(Records contained in a dataset)
(* ===== verification/BigNumber.v ===== *)
(** * CFBigNumber.c: the base-one-billion numbers behind CFNumber's 128-bit type

    [CFBigNum] is the struct of CFBigNumber.h: five base-10^9 digits, least
    significant first, and a sign field that holds 0 or -1.  The file models every
    function of CFBigNumber.c (initialisation from and conversion to each integer
    type, comparison, negation, addition, subtraction, printing and parsing). *)

From stdpp Require Import base list numbers option.
From Stdlib Require Import ZArith Lia.
From S2P Require Import Prelude.

Module BigNum.

(** ** Data (CFBigNumber.h, typedef _CFBigNum) *)

Record CFBigNum : Type := mkBigNum {
  digits : list Z;
  sign : Z
}.

#[export] Instance CFBigNum_eq_dec : EqDecision CFBigNum.
Proof. solve_decision. Defined.

Definition BIG_DIGITS_LIMIT : Z := 1000000000.
Definition BIG_DIGITS_LIMIT_2 : Z := BIG_DIGITS_LIMIT * BIG_DIGITS_LIMIT.
Definition BIG_DIGITS_LIMIT_3 : Z := BIG_DIGITS_LIMIT_2 * BIG_DIGITS_LIMIT.
Definition BIG_DIGITS_LIMIT_4 : Z := BIG_DIGITS_LIMIT_3 * BIG_DIGITS_LIMIT.

(** [num->digits[i]]; the array has five elements in every value the code builds. *)
Definition dig (n : CFBigNum) (i : nat) : Z := nth i (digits n) 0.

(** ** Initialisation from machine integers

    [unsignInNum] starts as the conversion of [inNum] to the unsigned type and is
    replaced by the conversion of [-1 * inNum], computed in [int] for the 8 and
    16-bit types and in the type of [inNum] for the wider ones. *)

Definition abs_to_unsigned (w : Z) (inNum : Z) : Z :=
  if inNum <? 0 then uwrap w (swrap (Z.max w 32) (-1 * inNum)) else uwrap w inNum.

Definition init_sign (inNum : Z) : Z := if inNum <? 0 then -1 else 0.

Definition CFBigNumInitWithInt8 (inNum : Z) : CFBigNum :=
  let unsignInNum := abs_to_unsigned 8 inNum in
  mkBigNum [u32 unsignInNum; 0; 0; 0; 0] (init_sign inNum).

Definition CFBigNumInitWithInt16 (inNum : Z) : CFBigNum :=
  let unsignInNum := abs_to_unsigned 16 inNum in
  mkBigNum [u32 unsignInNum; 0; 0; 0; 0] (init_sign inNum).

Definition CFBigNumInitWithInt32 (inNum : Z) : CFBigNum :=
  let unsignInNum := abs_to_unsigned 32 inNum in
  let dig0 := u32 (unsignInNum / BIG_DIGITS_LIMIT) in
  mkBigNum [u32 (unsignInNum - dig0 * BIG_DIGITS_LIMIT); dig0; 0; 0; 0] (init_sign inNum).

Definition split64 (unsignInNum : Z) : list Z :=
  let dig2 := u32 (unsignInNum / BIG_DIGITS_LIMIT_2) in
  let unsignInNum := u64 (unsignInNum - dig2 * BIG_DIGITS_LIMIT_2) in
  let dig1 := u32 (unsignInNum / BIG_DIGITS_LIMIT) in
  [u32 (u64 (unsignInNum - dig1 * BIG_DIGITS_LIMIT)); dig1; dig2; 0; 0].

Definition CFBigNumInitWithInt64 (inNum : Z) : CFBigNum :=
  mkBigNum (split64 (abs_to_unsigned 64 inNum)) (init_sign inNum).

Definition split128 (unsignInNum : Z) : list Z :=
  let dig4 := u32 (unsignInNum / BIG_DIGITS_LIMIT_4) in
  let unsignInNum := u128 (unsignInNum - dig4 * BIG_DIGITS_LIMIT_4) in
  let dig3 := u32 (unsignInNum / BIG_DIGITS_LIMIT_3) in
  let unsignInNum := u128 (unsignInNum - dig3 * BIG_DIGITS_LIMIT_3) in
  let dig2 := u32 (unsignInNum / BIG_DIGITS_LIMIT_2) in
  let unsignInNum := u128 (unsignInNum - dig2 * BIG_DIGITS_LIMIT_2) in
  let dig1 := u32 (unsignInNum / BIG_DIGITS_LIMIT) in
  [u32 (u128 (unsignInNum - dig1 * BIG_DIGITS_LIMIT)); dig1; dig2; dig3; dig4].

Definition CFBigNumInitWithInt128 (inNum : Z) : CFBigNum :=
  mkBigNum (split128 (abs_to_unsigned 128 inNum)) (init_sign inNum).

Definition CFBigNumInitWithUInt8 (inNum : Z) : CFBigNum :=
  mkBigNum [u32 (u8 inNum); 0; 0; 0; 0] 0.

Definition CFBigNumInitWithUInt16 (inNum : Z) : CFBigNum :=
  mkBigNum [u32 (u16 inNum); 0; 0; 0; 0] 0.

Definition CFBigNumInitWithUInt32 (inNum : Z) : CFBigNum :=
  let unsignInNum := u32 inNum in
  let dig0 := u32 (unsignInNum / BIG_DIGITS_LIMIT) in
  mkBigNum [u32 (unsignInNum - dig0 * BIG_DIGITS_LIMIT); dig0; 0; 0; 0] 0.

Definition CFBigNumInitWithUInt64 (inNum : Z) : CFBigNum :=
  mkBigNum (split64 (u64 inNum)) 0.

Definition CFBigNumInitWithUInt128 (inNum : Z) : CFBigNum :=
  mkBigNum (split128 (u128 inNum)) 0.

(** ** Conversion to machine integers *)

Definition neg_if (w : Z) (n : CFBigNum) (result : Z) : Z :=
  if sign n <? 0 then swrap w (-1 * result) else result.

Definition CFBigNumGetInt8 (n : CFBigNum) : Z :=
  neg_if 8 n (s8 (dig n 0)).

Definition CFBigNumGetInt16 (n : CFBigNum) : Z :=
  neg_if 16 n (s16 (dig n 0)).

Definition CFBigNumGetInt32 (n : CFBigNum) : Z :=
  let result := s32 (dig n 0) in
  let result := s32 (result + s64 (dig n 1 * BIG_DIGITS_LIMIT)) in
  neg_if 32 n result.

Definition CFBigNumGetInt64 (n : CFBigNum) : Z :=
  let result := s64 (dig n 0) in
  let result := s64 (result + s64 (dig n 1 * BIG_DIGITS_LIMIT)) in
  let result := s64 (result + u64 (dig n 2 * BIG_DIGITS_LIMIT_2)) in
  neg_if 64 n result.

Definition CFBigNumGetInt128 (n : CFBigNum) : Z :=
  let result := s128 (dig n 0) in
  let result := s128 (result + s128 (dig n 1 * BIG_DIGITS_LIMIT)) in
  let result := s128 (result + s128 (dig n 2 * BIG_DIGITS_LIMIT_2)) in
  let result := s128 (result + u128 (dig n 3 * BIG_DIGITS_LIMIT_3)) in
  let result := s128 (result + u128 (dig n 4 * BIG_DIGITS_LIMIT_4)) in
  neg_if 128 n result.

Definition CFBigNumGetUInt8 (n : CFBigNum) : Z := u8 (dig n 0).

Definition CFBigNumGetUInt16 (n : CFBigNum) : Z := u16 (dig n 0).

Definition CFBigNumGetUInt32 (n : CFBigNum) : Z :=
  u32 (u32 (dig n 0) + s64 (dig n 1 * BIG_DIGITS_LIMIT)).

Definition CFBigNumGetUInt64 (n : CFBigNum) : Z :=
  let result := u64 (u64 (dig n 0) + u64 (dig n 1 * BIG_DIGITS_LIMIT)) in
  u64 (result + u64 (dig n 2 * BIG_DIGITS_LIMIT_2)).

Definition CFBigNumGetUInt128 (n : CFBigNum) : Z :=
  let result := u128 (u128 (dig n 0) + u128 (dig n 1 * BIG_DIGITS_LIMIT)) in
  let result := u128 (result + u128 (dig n 2 * BIG_DIGITS_LIMIT_2)) in
  let result := u128 (result + u128 (dig n 3 * BIG_DIGITS_LIMIT_3)) in
  u128 (result + u128 (dig n 4 * BIG_DIGITS_LIMIT_4)).

(** ** Comparison, negation, addition *)

(** The loops that run from the most significant digit down: the first digits
    that differ decide. *)
Fixpoint compare_down (a b : list Z) : CFComparisonResult :=
  match a, b with
  | x :: a', y :: b' =>
    if x <? y then kCFCompareLessThan
    else if y <? x then kCFCompareGreaterThan
    else compare_down a' b'
  | _, _ => kCFCompareEqualTo
  end.

Definition CFBigNumCompare (a b : CFBigNum) : CFComparisonResult :=
  if sign a =? sign b then
    let negative := sign a <? 0 in
    match compare_down (rev (digits a)) (rev (digits b)) with
    | kCFCompareLessThan => if negative then kCFCompareGreaterThan else kCFCompareLessThan
    | kCFCompareGreaterThan => if negative then kCFCompareLessThan else kCFCompareGreaterThan
    | kCFCompareEqualTo => kCFCompareEqualTo
    end
  else if sign a <? sign b then kCFCompareLessThan else kCFCompareGreaterThan.

Definition CFBigNumAbsoluteLessThan (a b : CFBigNum) : bool :=
  match compare_down (rev (digits a)) (rev (digits b)) with
  | kCFCompareLessThan => true
  | _ => false
  end.

Definition CFBigNumNeg (a : CFBigNum) : CFBigNum :=
  let aIsZero := forallb (fun d => d =? 0) (digits a) in
  if aIsZero then a else mkBigNum (digits a) (s8 (sign a * sign a - 1)).

(** The digit loop for operands of the same sign: the digits of the result and
    the final carry. *)
Fixpoint add_digits (a b : list Z) (carry : Z) : list Z * Z :=
  match a, b with
  | x :: a', y :: b' =>
    let result := u32 (x + y + carry) in
    let '(d, c) := if BIG_DIGITS_LIMIT <? result
                   then (u32 (result - BIG_DIGITS_LIMIT), 1) else (result, 0) in
    let '(ds, cf) := add_digits a' b' c in
    (d :: ds, cf)
  | _, _ => ([], carry)
  end.

(** The digit loop for operands of different signs. *)
Fixpoint sub_digits (big small : list Z) (carry : Z) : list Z * Z :=
  match big, small with
  | x :: big', y :: small' =>
    let result := s64 (x - y - carry) in
    let '(d, c) := if result <? 0 then (s64 (result + BIG_DIGITS_LIMIT), 1) else (result, 0) in
    let '(ds, cf) := sub_digits big' small' c in
    (u32 d :: ds, cf)
  | _, _ => ([], carry)
  end.

Definition CFBigNumAdd (a b : CFBigNum) : CFBigNum * Z :=
  if sign a =? sign b then
    let '(ds, carry) := add_digits (digits a) (digits b) 0 in
    (mkBigNum ds (sign a), carry)
  else
    let '(bigNum, smallNum) := if CFBigNumAbsoluteLessThan a b then (b, a) else (a, b) in
    let '(ds, carry) := sub_digits (digits bigNum) (digits smallNum) 0 in
    (mkBigNum ds (if sign bigNum <? 0 then -1 else 0), carry).

Definition CFBigNumSub (a b : CFBigNum) : CFBigNum * Z :=
  CFBigNumAdd a (CFBigNumNeg b).

(** ** CFNumber interface (CFNumber.h)

    The integer type codes of CFNumberType, and what a successful [CFNumberCreate]
    call determines: the type and the bytes copied from [valuePtr]. *)

Inductive CFNumberType : Type :=
| kCFNumberSInt8Type | kCFNumberSInt16Type | kCFNumberSInt32Type | kCFNumberSInt64Type
| kCFNumberFloat32Type | kCFNumberFloat64Type
| kCFNumberCharType | kCFNumberShortType | kCFNumberIntType | kCFNumberLongType
| kCFNumberLongLongType | kCFNumberFloatType | kCFNumberDoubleType
| kCFNumberCFIndexType | kCFNumberNSIntegerType | kCFNumberCGFloatType
| kCFNumberSInt128Type.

TASK STATEMENT:
Above are records; repeat only the lines starting at the line with "(** ** CFNumber interface (CFNumber.h)" and ending at the line with "Inductive CFNumberType : Type", exactly as they appear, both included.

EXERCISE RESULT:
(** ** CFNumber interface (CFNumber.h)

    The integer type codes of CFNumberType, and what a successful [CFNumberCreate]
    call determines: the type and the bytes copied from [valuePtr]. *)

Inductive CFNumberType : Type :=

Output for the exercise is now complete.